02.02.2010, 19 Uhr
Vom Comic zum Film
Filmreihe im Metropolis Kino
Der Kunstverein präsentiert gemeinsam mit dem Metropolis Kino ausgewählte Comic-Filme:
„Waltz with Bashir“ (2008) ist
ein „Dokumentarfilm im Zeichentrickgewand“. Der Film basiert auf den
semi-autobiografischen Erlebnissen des israelischen Filmemachers Ari
Folman, der als Soldat im ersten Libanonkrieg teilnahm.
Folman begibt sich mit diesem Film auf die Suche nach den Bildern,
die ihn in seinen Träumen verfolgen. Zentraler Bestandteil ist die
Frage: Wo war ich bei den Massakern von Sabra und Schatila? 1982
verübten libanesische Falangisten aus Rache für ein – vermutlich vom
syrischen Geheimdienst, nicht von Palästinensern verübtes – Attentat,
bei dem auch ihr Anführer, Präsident Bashir Gemayel ums Leben kam, ein
Massaker in zwei palästinensischen Flüchtlingslagern bei Beirut.
Zwischen 1000 und 3000 Menschen, meist unbewaffnete Zivilisten, wurden
ermordet. Israelische Streitkräfte haben dies geduldet. Ari Folman war
einer von ihnen. Durch die zahlreichen Gespräche mit Weggefährten und
Freunden kehren seine eigenen Erinnerungen langsam zurück und
konfrontieren ihn mit der Wahrheit. Am Ende verlässt der Film die
Animationsebene und zeigt reale Fernsehbilder, die ein israelischer
Journalist in Sabra und Shatila aufgenommen hat.

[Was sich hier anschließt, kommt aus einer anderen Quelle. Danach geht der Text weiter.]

Record ConnectionRequest := mkConnectionRequest {
  rq_producer : Z;
  rq_consumer : Z;
  rq_value : nat;
  rq_producerPort : option PortRef;
  rq_consumerPort : option PortRef;
  producerMemory : string;
  consumerMemory : string;
  producerLayout : option string;
  consumerLayout : option string;
  producerLayoutParameters : gmap string SearchValue;
  consumerLayoutParameters : gmap string SearchValue;
  producerLayoutMap : option affine_map;
  consumerLayoutMap : option affine_map;
  rq_elementType : option mlir_type;
  consumerType : option mlir_type;
  rq_producerExecutor : option string;
  rq_consumerExecutor : option string;
  rq_producerMap : option affine_map;
  rq_consumerMap : option affine_map;
  rq_bytes : Z;
  rq_alignmentBytes : Z;
  intermediateOccupancy : gmap string Z;
}.

(** ** Compatibility *)
Definition stated_agree {A} `{EqDecision A} (lhs rhs : option A) : bool :=
  match lhs, rhs with
  | Some l, Some r => bool_decide (l = r)
  | _, _ => true
  end.

Definition elementAndShapeCompatible (request : ConnectionRequest) : bool :=
  stated_agree (elementTypeOf (rq_elementType request)) (elementTypeOf (consumerType request)) &&
  stated_agree (staticShapeOf (rq_elementType request)) (staticShapeOf (consumerType request)).

Definition affineCompatible (request : ConnectionRequest) : bool :=
  stated_agree (simplifyAffineMap <$> rq_producerMap request) (simplifyAffineMap <$> rq_consumerMap request).

Definition consumerSeesProducerMemory (request : ConnectionRequest) (machine : MachineModel) : bool :=
  match rq_consumerExecutor request with
  | None => true
  | Some e => isVisible machine (producerMemory request) e
  end.

(** Every memory named exists and stores the layout. *)
Definition allSupport (machine : MachineModel) (layout : string) (nodes : list string) : bool :=
  forallb (λ n, match findMemory machine n with
                | Some memory => Routing.memorySupportsLayout memory layout
                | None => false
                end) nodes.

(** The first hop before which the value can keep its layout and after which the other. *)
Definition legalTransformHop (nodes : list string) (machine : MachineModel) (producerLayout consumerLayout : string) :
    option nat :=
  (λ e, e.2) <$> list_find (λ hop, Is_true
      (allSupport machine producerLayout (take (S hop) nodes) && allSupport machine consumerLayout (drop (S hop) nodes)))
    (seq 0 (length nodes - 1)).

(** Same names, same values. *)
Definition sameLayoutParameters (lhs rhs : gmap string SearchValue) : bool :=
  bool_decide (size lhs = size rhs) &&
  forallb (λ e, match rhs !! e.1 with Some v => bool_decide (v = e.2) | None => false end) (map_to_list lhs).

(** Both ends state a layout, and not the same one. *)
Definition transformRequired (request : ConnectionRequest) : bool :=
  match producerLayout request, consumerLayout request with
  | Some p, Some c =>
    bool_decide (p ≠ c) ||
    negb (sameLayoutParameters (producerLayoutParameters request) (consumerLayoutParameters request))
  | _, _ => false
  end.

Definition portsDirectCompatible (request : ConnectionRequest) (machine : MachineModel) : bool :=
  elementAndShapeCompatible request && negb (transformRequired request) && affineCompatible request &&
  consumerSeesProducerMemory request machine.

(** ** One request *)
Definition transformOf (request : ConnectionRequest) : option LayoutTransform :=
  if transformRequired request then
    Some (mkTransform (default "" (producerLayout request)) (default "" (consumerLayout request))
            (producerLayoutMap request) (consumerLayoutMap request) "" "")
  else None.

(** A transform is priced on a vector engine that sees the last memory of the route. *)
Definition chargeTransform (machine : MachineModel) (request : ConnectionRequest) (transform : option LayoutTransform)
    (memoryRoute : list string) (cost : Cost) : result placement_error (option LayoutTransform * Cost) :=
  match transform with
  | None => Ok (None, cost)
  | Some t =>
    let node := default "" (last memoryRoute) in
    match selectTransformResource machine node with
    | Err e => Err (CostFailed e)
    | Ok resource =>
      let tensorOf type := match tileAsTensor type with Some t => Some t | None => type end in
      match estimateTransformCost
              (mkTransformInput (tensorOf (rq_elementType request)) (tensorOf (consumerType request))
                 (lt_srcMap t) (lt_dstMap t) node resource) machine with
      | Err e => Err (CostFailed e)
      | Ok charge =>
        Ok (Some (mkTransform (srcLayout t) (dstLayout t) (lt_srcMap t) (lt_dstMap t) node resource),
            addCost cost charge)
      end
    end
  end.

(** A plan of the request, with the endpoints it states and its id. *)
Definition connectionOf (request : ConnectionRequest) (kind : ConnectionKind) (route engines : list string)
    (transform : option LayoutTransform) (cost : Cost) : ConnectionPlan :=
  let plan id :=
    mkConnection id (rq_producer request) [rq_consumer request] (rq_producerPort request)
      (option_list (rq_consumerPort request)) [] None None (rq_value request) kind route engines None [] transform
      cost None in
  plan (computeConnectionId (plan 0)).

Definition localCost (bytes : Z) : Cost := mkCost dzero 0 bytes 0 dzero dzero.

Definition routeRequestOf (request : ConnectionRequest) : Routing.RouteRequest :=
  Routing.mkRequest (producerMemory request) (consumerMemory request) (rq_bytes request) (rq_alignmentBytes request)
    (rq_producerExecutor request) (rq_consumerExecutor request)
    (if transformRequired request then None else producerLayout request) 0 (intermediateOccupancy request).

(** [None]: no hop can carry the transform, so the route is no alternative. *)
Definition emitRoute (machine : MachineModel) (request : ConnectionRequest) (route : Routing.MemoryRoute) :
    result placement_error (option ConnectionPlan) :=
  if transformRequired request &&
     bool_decide (legalTransformHop (Routing.nodes route) machine (default "" (producerLayout request))
                    (default "" (consumerLayout request)) = None)
  then Ok None
  else
    '(transform, cost) ← chargeTransform machine request (transformOf request) (Routing.nodes route)
                           (Routing.route_cost route);
    Ok (Some (connectionOf request (if transformRequired request then TransferAndTransform else Transfer)
                (Routing.nodes route) (Routing.route_engines route) transform cost)).

Fixpoint emitRoutes (machine : MachineModel) (request : ConnectionRequest) (routes : list Routing.MemoryRoute) :
    result placement_error (list ConnectionPlan) :=
  match routes with
  | [] => Ok []
  | route :: routes =>
    plan ← emitRoute machine request route;
    rest ← emitRoutes machine request routes;
    Ok (option_list plan ++ rest)%list
  end.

Vorab der Trailer zum Film
Vorfilm: „Der Fuehrer’s Face“
(1943) von Walt Disney wurde als bester Kurzfilm mit einem Oscar
prämiert. Der 8-minütige Propagandafilm gegen das Dritte Reich zeigt
Donald Duck in der Hauptrolle, im Zentrum der deutschen
Rüstungsmaschinerie. Mit überzogenen Gesten ahmt er auf ironische Weise
die "typisch" deutschen Eigenschaften und Verhaltensweisen nach. Immer
hart an der Grenze des Komischen. Der Film wollte den Alltag der
deutschen Bevölkerung so negativ wie möglich darstellen, um so die
Überlegenheit der USA zu demonstrieren. Weil Donald Duck im Film
zeitweise als Nationalsozialist porträtiert wird, wurde der Film von
Disney lange unter Verschluss gehalten.